● What the task requires: From the entries below, reproduce exactly the line containing "(* ===== verification/PublishCalls.v ===== *)", the line containing "Definition too_long (l", and every line in between, with nothing added.

● Supplied records:
== Segment start ==
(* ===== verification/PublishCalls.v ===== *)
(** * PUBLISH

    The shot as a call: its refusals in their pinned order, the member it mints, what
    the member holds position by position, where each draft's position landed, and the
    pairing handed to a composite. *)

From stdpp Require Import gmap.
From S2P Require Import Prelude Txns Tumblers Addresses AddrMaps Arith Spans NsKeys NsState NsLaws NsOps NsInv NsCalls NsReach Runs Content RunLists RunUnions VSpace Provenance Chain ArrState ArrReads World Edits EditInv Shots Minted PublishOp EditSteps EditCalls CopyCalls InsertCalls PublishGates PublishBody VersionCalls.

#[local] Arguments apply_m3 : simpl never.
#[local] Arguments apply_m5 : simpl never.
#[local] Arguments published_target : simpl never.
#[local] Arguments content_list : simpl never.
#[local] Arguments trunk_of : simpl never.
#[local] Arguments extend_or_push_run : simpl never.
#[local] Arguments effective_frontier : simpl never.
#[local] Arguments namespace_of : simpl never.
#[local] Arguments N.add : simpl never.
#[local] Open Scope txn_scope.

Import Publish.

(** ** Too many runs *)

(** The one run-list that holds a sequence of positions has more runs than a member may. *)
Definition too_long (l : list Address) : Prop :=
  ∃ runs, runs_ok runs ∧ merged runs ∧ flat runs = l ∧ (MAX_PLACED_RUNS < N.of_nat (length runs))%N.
== Segment end ==
== Segment start ==
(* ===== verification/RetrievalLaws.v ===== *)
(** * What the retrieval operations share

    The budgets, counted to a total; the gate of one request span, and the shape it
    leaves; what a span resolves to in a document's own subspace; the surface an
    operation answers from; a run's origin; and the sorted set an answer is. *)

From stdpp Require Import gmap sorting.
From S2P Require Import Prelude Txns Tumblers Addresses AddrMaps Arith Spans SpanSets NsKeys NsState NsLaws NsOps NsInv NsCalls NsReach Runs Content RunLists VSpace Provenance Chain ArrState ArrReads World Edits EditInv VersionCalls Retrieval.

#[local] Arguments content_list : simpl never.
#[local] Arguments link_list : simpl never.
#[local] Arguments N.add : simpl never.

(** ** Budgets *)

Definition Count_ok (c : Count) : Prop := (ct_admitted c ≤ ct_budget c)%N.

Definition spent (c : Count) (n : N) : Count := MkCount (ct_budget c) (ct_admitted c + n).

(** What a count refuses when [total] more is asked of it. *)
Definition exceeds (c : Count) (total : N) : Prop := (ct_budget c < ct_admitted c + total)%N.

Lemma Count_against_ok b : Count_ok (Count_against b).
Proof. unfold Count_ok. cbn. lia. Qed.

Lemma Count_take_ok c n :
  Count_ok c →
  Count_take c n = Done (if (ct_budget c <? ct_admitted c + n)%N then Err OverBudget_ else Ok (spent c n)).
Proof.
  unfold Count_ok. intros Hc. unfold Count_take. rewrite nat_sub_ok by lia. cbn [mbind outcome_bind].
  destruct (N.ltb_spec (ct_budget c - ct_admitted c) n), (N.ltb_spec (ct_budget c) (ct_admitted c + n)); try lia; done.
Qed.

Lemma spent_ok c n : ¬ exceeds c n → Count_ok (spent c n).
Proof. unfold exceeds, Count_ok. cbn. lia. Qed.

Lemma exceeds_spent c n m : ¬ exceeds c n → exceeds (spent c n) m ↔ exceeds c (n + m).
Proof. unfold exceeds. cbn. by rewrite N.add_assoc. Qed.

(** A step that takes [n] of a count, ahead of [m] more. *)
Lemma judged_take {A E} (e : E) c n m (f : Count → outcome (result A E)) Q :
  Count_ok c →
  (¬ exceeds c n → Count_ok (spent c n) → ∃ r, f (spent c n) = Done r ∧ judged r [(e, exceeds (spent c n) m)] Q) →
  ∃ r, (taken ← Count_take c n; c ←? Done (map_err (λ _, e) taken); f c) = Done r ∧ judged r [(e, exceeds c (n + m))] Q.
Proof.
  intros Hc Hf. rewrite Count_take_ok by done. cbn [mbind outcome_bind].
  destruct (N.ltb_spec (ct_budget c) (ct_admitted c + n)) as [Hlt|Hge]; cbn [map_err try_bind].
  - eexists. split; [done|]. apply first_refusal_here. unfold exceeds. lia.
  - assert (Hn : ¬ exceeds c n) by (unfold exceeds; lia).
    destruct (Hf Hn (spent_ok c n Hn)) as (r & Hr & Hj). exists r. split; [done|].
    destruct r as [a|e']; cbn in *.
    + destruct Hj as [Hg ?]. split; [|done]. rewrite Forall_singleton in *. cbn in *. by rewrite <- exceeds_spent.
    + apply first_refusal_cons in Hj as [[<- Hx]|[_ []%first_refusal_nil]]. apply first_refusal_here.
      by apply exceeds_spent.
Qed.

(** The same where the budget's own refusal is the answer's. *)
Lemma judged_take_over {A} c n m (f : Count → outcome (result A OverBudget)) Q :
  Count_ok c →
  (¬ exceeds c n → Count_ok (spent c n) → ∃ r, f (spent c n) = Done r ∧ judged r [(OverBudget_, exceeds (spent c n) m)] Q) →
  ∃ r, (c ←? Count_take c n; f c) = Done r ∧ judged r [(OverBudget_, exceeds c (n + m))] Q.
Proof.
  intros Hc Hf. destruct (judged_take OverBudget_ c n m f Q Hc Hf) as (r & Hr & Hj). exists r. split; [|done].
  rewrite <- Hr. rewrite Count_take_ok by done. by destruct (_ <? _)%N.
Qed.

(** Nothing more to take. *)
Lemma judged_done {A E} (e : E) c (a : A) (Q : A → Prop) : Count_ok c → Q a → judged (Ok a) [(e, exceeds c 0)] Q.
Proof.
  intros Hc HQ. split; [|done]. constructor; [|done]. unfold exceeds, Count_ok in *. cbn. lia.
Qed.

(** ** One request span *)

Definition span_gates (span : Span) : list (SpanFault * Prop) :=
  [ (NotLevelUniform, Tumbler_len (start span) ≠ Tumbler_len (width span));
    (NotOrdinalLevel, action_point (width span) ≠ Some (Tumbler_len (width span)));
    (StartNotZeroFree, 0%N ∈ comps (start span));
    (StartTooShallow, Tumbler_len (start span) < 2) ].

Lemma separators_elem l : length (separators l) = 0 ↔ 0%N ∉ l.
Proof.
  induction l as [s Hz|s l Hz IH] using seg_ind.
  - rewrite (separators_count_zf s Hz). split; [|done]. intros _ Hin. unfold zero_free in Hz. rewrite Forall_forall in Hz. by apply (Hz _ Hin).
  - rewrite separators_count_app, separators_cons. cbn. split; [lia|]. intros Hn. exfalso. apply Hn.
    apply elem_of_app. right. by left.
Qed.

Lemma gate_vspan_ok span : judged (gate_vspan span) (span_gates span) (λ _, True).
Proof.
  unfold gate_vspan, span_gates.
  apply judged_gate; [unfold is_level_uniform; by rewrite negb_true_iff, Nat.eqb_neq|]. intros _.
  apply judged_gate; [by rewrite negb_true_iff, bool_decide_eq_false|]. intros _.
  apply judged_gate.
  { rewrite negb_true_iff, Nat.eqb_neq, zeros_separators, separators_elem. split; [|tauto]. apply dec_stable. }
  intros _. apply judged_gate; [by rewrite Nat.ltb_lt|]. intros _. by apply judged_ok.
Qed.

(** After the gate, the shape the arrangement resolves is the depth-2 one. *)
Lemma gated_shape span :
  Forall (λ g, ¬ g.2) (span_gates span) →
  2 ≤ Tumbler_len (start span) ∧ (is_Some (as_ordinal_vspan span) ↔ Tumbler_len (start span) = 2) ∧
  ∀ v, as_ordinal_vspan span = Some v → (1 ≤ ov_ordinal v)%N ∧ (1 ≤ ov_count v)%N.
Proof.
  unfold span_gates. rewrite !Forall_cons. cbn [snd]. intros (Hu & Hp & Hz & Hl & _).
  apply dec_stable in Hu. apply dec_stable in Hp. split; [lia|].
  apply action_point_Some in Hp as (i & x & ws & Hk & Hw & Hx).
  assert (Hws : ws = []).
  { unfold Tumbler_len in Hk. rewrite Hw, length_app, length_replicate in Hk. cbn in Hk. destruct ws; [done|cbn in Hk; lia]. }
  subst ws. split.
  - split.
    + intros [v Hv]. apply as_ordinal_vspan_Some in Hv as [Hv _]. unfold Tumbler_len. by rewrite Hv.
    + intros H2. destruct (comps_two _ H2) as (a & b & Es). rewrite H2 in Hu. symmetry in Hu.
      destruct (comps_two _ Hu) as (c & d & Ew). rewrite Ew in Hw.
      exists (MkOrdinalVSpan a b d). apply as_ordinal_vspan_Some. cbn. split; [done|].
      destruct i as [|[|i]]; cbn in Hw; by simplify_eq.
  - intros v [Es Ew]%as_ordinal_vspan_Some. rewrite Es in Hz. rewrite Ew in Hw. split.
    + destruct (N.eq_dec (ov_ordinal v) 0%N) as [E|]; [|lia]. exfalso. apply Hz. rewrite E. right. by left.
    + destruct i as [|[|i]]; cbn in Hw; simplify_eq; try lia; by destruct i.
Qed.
== Segment end ==
● Exercise answer:
(* ===== verification/PublishCalls.v ===== *)
(** * PUBLISH

    The shot as a call: its refusals in their pinned order, the member it mints, what
    the member holds position by position, where each draft's position landed, and the
    pairing handed to a composite. *)

From stdpp Require Import gmap.
From S2P Require Import Prelude Txns Tumblers Addresses AddrMaps Arith Spans NsKeys NsState NsLaws NsOps NsInv NsCalls NsReach Runs Content RunLists RunUnions VSpace Provenance Chain ArrState ArrReads World Edits EditInv Shots Minted PublishOp EditSteps EditCalls CopyCalls InsertCalls PublishGates PublishBody VersionCalls.

#[local] Arguments apply_m3 : simpl never.
#[local] Arguments apply_m5 : simpl never.
#[local] Arguments published_target : simpl never.
#[local] Arguments content_list : simpl never.
#[local] Arguments trunk_of : simpl never.
#[local] Arguments extend_or_push_run : simpl never.
#[local] Arguments effective_frontier : simpl never.
#[local] Arguments namespace_of : simpl never.
#[local] Arguments N.add : simpl never.
#[local] Open Scope txn_scope.

Import Publish.

(** ** Too many runs *)

(** The one run-list that holds a sequence of positions has more runs than a member may. *)
Definition too_long (l : list Address) : Prop :=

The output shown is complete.